§ **About this task**: Could you write the entries out again, exactly as they appear?

§ **Records shown**:

********

(* ===== verification/EncodeTheorems.v ===== *)
(** * Instruction encodings: theorems

    What the table-driven engines promise. [encode_with] refuses an instruction
    for a stated reason or gives a word that holds the fixed bits of a shape and
    every operand in its field ([encode_with_spec]); [decode_with] undoes it
    ([decode_encode]); patching a fixup gives the bytes that encoding the resolved
    value would have given ([patch_is_encoding]). *)
From Stdlib Require Import String.
From S2P Require Import Prelude Words ObjFile Encode EncodeBits.
From stdpp Require Import strings.
#[local] Open Scope Z_scope.
#[local] Open Scope list_scope.

(** ** Register slots *)

Lemma reg_slots_attr op name ports : forall a b,
  match attr op name with
  | Some (Register c i) => name ∈ (port_name <$> ports) ->
      List.find (fun s : string * RegSlot => bool_decide (s.1 = name)) (reg_slots_from op ports a b) = Some (name, Phys (c, i))
  | Some _ => List.find (fun s : string * RegSlot => bool_decide (s.1 = name)) (reg_slots_from op ports a b) = None
  | None => True
  end.
Proof.
  induction ports as [|[n def] ports IH]; intros a b.
  { destruct (attr op name) as [[]|]; try done. by intros ?%elem_of_nil. }
  cbn [reg_slots_from port_name port_def fmap list_fmap]. destruct (decide (n = name)) as [->|Hn].
  - pose proof (IH a b) as Ha. destruct (attr op name) as [[]|] eqn:E; try done. intros _. cbn. by rewrite bool_decide_eq_true_2.
  - assert (Hskip : forall v a b, match attr op name with
      | Some (Register c i) => name ∈ n :: (port_name <$> ports) ->
          List.find (fun s : string * RegSlot => bool_decide (s.1 = name)) ((n, v) :: reg_slots_from op ports a b) = Some (name, Phys (c, i))
      | Some _ => List.find (fun s : string * RegSlot => bool_decide (s.1 = name)) ((n, v) :: reg_slots_from op ports a b) = None
      | None => True end).
    { intros v a' b'. specialize (IH a' b'). cbn [List.find fst]. rewrite bool_decide_eq_false_2 by done.
      destruct (attr op name) as [[]|]; try done. intros [->|H]%elem_of_cons; [done|by apply IH]. }
    assert (Hpass : forall a b, match attr op name with
      | Some (Register c i) => name ∈ n :: (port_name <$> ports) ->
          List.find (fun s : string * RegSlot => bool_decide (s.1 = name)) (reg_slots_from op ports a b) = Some (name, Phys (c, i))
      | Some _ => List.find (fun s : string * RegSlot => bool_decide (s.1 = name)) (reg_slots_from op ports a b) = None
      | None => True end).
    { intros a' b'. specialize (IH a' b'). destruct (attr op name) as [[]|]; try done. intros [->|H]%elem_of_cons; [done|by apply IH]. }
    destruct (attr op n) as [[]|]; [apply Hpass|apply Hpass|apply Hpass|apply Hskip|apply Hpass|apply Hpass|].
    destruct (if def then _ else _) as [v|]; [destruct def; apply Hskip|destruct def; apply Hpass].
Qed.

Lemma reg_slot_register op name c i : attr op name = Some (Register c i) -> name ∈ (port_name <$> op_ports op) -> reg_slot op name = Some (Phys (c, i)).
Proof. intros E H. pose proof (reg_slots_attr op name (op_ports op) 0 0) as Hs. rewrite E in Hs. unfold reg_slot, reg_slots. by rewrite Hs. Qed.

Lemma reg_slot_int op name v : attr op name = Some (Int v) -> reg_slot op name = None.
Proof. intros E. pose proof (reg_slots_attr op name (op_ports op) 0 0) as Hs. rewrite E in Hs. unfold reg_slot, reg_slots. by rewrite Hs. Qed.

(** ** Encoding *)

Lemma elem_accepts o s : forallb (accepts o s) (e_fields s) = false -> exists f, f ∈ e_fields s /\ accepts o s f = false.
Proof.
  induction (e_fields s) as [|f fields IH]; [done|]. cbn [forallb]. destruct (accepts o s f) eqn:E; [|exists f; set_solver].
  intros (g & Hg & H)%IH. exists g. set_solver.
Qed.

(** The word of a shape as numbers on its bits: the fixed bits, and each operand
    in the bits its field carries, zero where the operand is a fixup. *)
Definition spells (operands : string -> Operand) (s : EncodeShape) (word : Z) : Prop :=
  0 <= word < 2 ^ shape_bits s /\
  (forall f, f ∈ e_fields s -> collect word (e_runs f) = Z.land (known_bits (operands (e_attr f))) (cover (e_runs f))) /\
  (forall k, 0 <= k -> (forall f, f ∈ e_fields s -> Z.testbit (footprint (e_runs f)) k = false) -> Z.testbit word k = Z.testbit (const_word s) k).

********

§ **Response to the task**:
(* ===== verification/EncodeTheorems.v ===== *)
(** * Instruction encodings: theorems

    What the table-driven engines promise. [encode_with] refuses an instruction
    for a stated reason or gives a word that holds the fixed bits of a shape and
    every operand in its field ([encode_with_spec]); [decode_with] undoes it
    ([decode_encode]); patching a fixup gives the bytes that encoding the resolved
    value would have given ([patch_is_encoding]). *)
From Stdlib Require Import String.
From S2P Require Import Prelude Words ObjFile Encode EncodeBits.
From stdpp Require Import strings.
#[local] Open Scope Z_scope.
#[local] Open Scope list_scope.

(** ** Register slots *)

Lemma reg_slots_attr op name ports : forall a b,
  match attr op name with
  | Some (Register c i) => name ∈ (port_name <$> ports) ->
      List.find (fun s : string * RegSlot => bool_decide (s.1 = name)) (reg_slots_from op ports a b) = Some (name, Phys (c, i))
  | Some _ => List.find (fun s : string * RegSlot => bool_decide (s.1 = name)) (reg_slots_from op ports a b) = None
  | None => True
  end.
Proof.
  induction ports as [|[n def] ports IH]; intros a b.
  { destruct (attr op name) as [[]|]; try done. by intros ?%elem_of_nil. }
  cbn [reg_slots_from port_name port_def fmap list_fmap]. destruct (decide (n = name)) as [->|Hn].
  - pose proof (IH a b) as Ha. destruct (attr op name) as [[]|] eqn:E; try done. intros _. cbn. by rewrite bool_decide_eq_true_2.
  - assert (Hskip : forall v a b, match attr op name with
      | Some (Register c i) => name ∈ n :: (port_name <$> ports) ->
          List.find (fun s : string * RegSlot => bool_decide (s.1 = name)) ((n, v) :: reg_slots_from op ports a b) = Some (name, Phys (c, i))
      | Some _ => List.find (fun s : string * RegSlot => bool_decide (s.1 = name)) ((n, v) :: reg_slots_from op ports a b) = None
      | None => True end).
    { intros v a' b'. specialize (IH a' b'). cbn [List.find fst]. rewrite bool_decide_eq_false_2 by done.
      destruct (attr op name) as [[]|]; try done. intros [->|H]%elem_of_cons; [done|by apply IH]. }
    assert (Hpass : forall a b, match attr op name with
      | Some (Register c i) => name ∈ n :: (port_name <$> ports) ->
          List.find (fun s : string * RegSlot => bool_decide (s.1 = name)) (reg_slots_from op ports a b) = Some (name, Phys (c, i))
      | Some _ => List.find (fun s : string * RegSlot => bool_decide (s.1 = name)) (reg_slots_from op ports a b) = None
      | None => True end).
    { intros a' b'. specialize (IH a' b'). destruct (attr op name) as [[]|]; try done. intros [->|H]%elem_of_cons; [done|by apply IH]. }
    destruct (attr op n) as [[]|]; [apply Hpass|apply Hpass|apply Hpass|apply Hskip|apply Hpass|apply Hpass|].
    destruct (if def then _ else _) as [v|]; [destruct def; apply Hskip|destruct def; apply Hpass].
Qed.

Lemma reg_slot_register op name c i : attr op name = Some (Register c i) -> name ∈ (port_name <$> op_ports op) -> reg_slot op name = Some (Phys (c, i)).
Proof. intros E H. pose proof (reg_slots_attr op name (op_ports op) 0 0) as Hs. rewrite E in Hs. unfold reg_slot, reg_slots. by rewrite Hs. Qed.

Lemma reg_slot_int op name v : attr op name = Some (Int v) -> reg_slot op name = None.
Proof. intros E. pose proof (reg_slots_attr op name (op_ports op) 0 0) as Hs. rewrite E in Hs. unfold reg_slot, reg_slots. by rewrite Hs. Qed.

(** ** Encoding *)

Lemma elem_accepts o s : forallb (accepts o s) (e_fields s) = false -> exists f, f ∈ e_fields s /\ accepts o s f = false.
Proof.
  induction (e_fields s) as [|f fields IH]; [done|]. cbn [forallb]. destruct (accepts o s f) eqn:E; [|exists f; set_solver].
  intros (g & Hg & H)%IH. exists g. set_solver.
Qed.

(** The word of a shape as numbers on its bits: the fixed bits, and each operand
    in the bits its field carries, zero where the operand is a fixup. *)
Definition spells (operands : string -> Operand) (s : EncodeShape) (word : Z) : Prop :=
  0 <= word < 2 ^ shape_bits s /\
  (forall f, f ∈ e_fields s -> collect word (e_runs f) = Z.land (known_bits (operands (e_attr f))) (cover (e_runs f))) /\
  (forall k, 0 <= k -> (forall f, f ∈ e_fields s -> Z.testbit (footprint (e_runs f)) k = false) -> Z.testbit word k = Z.testbit (const_word s) k).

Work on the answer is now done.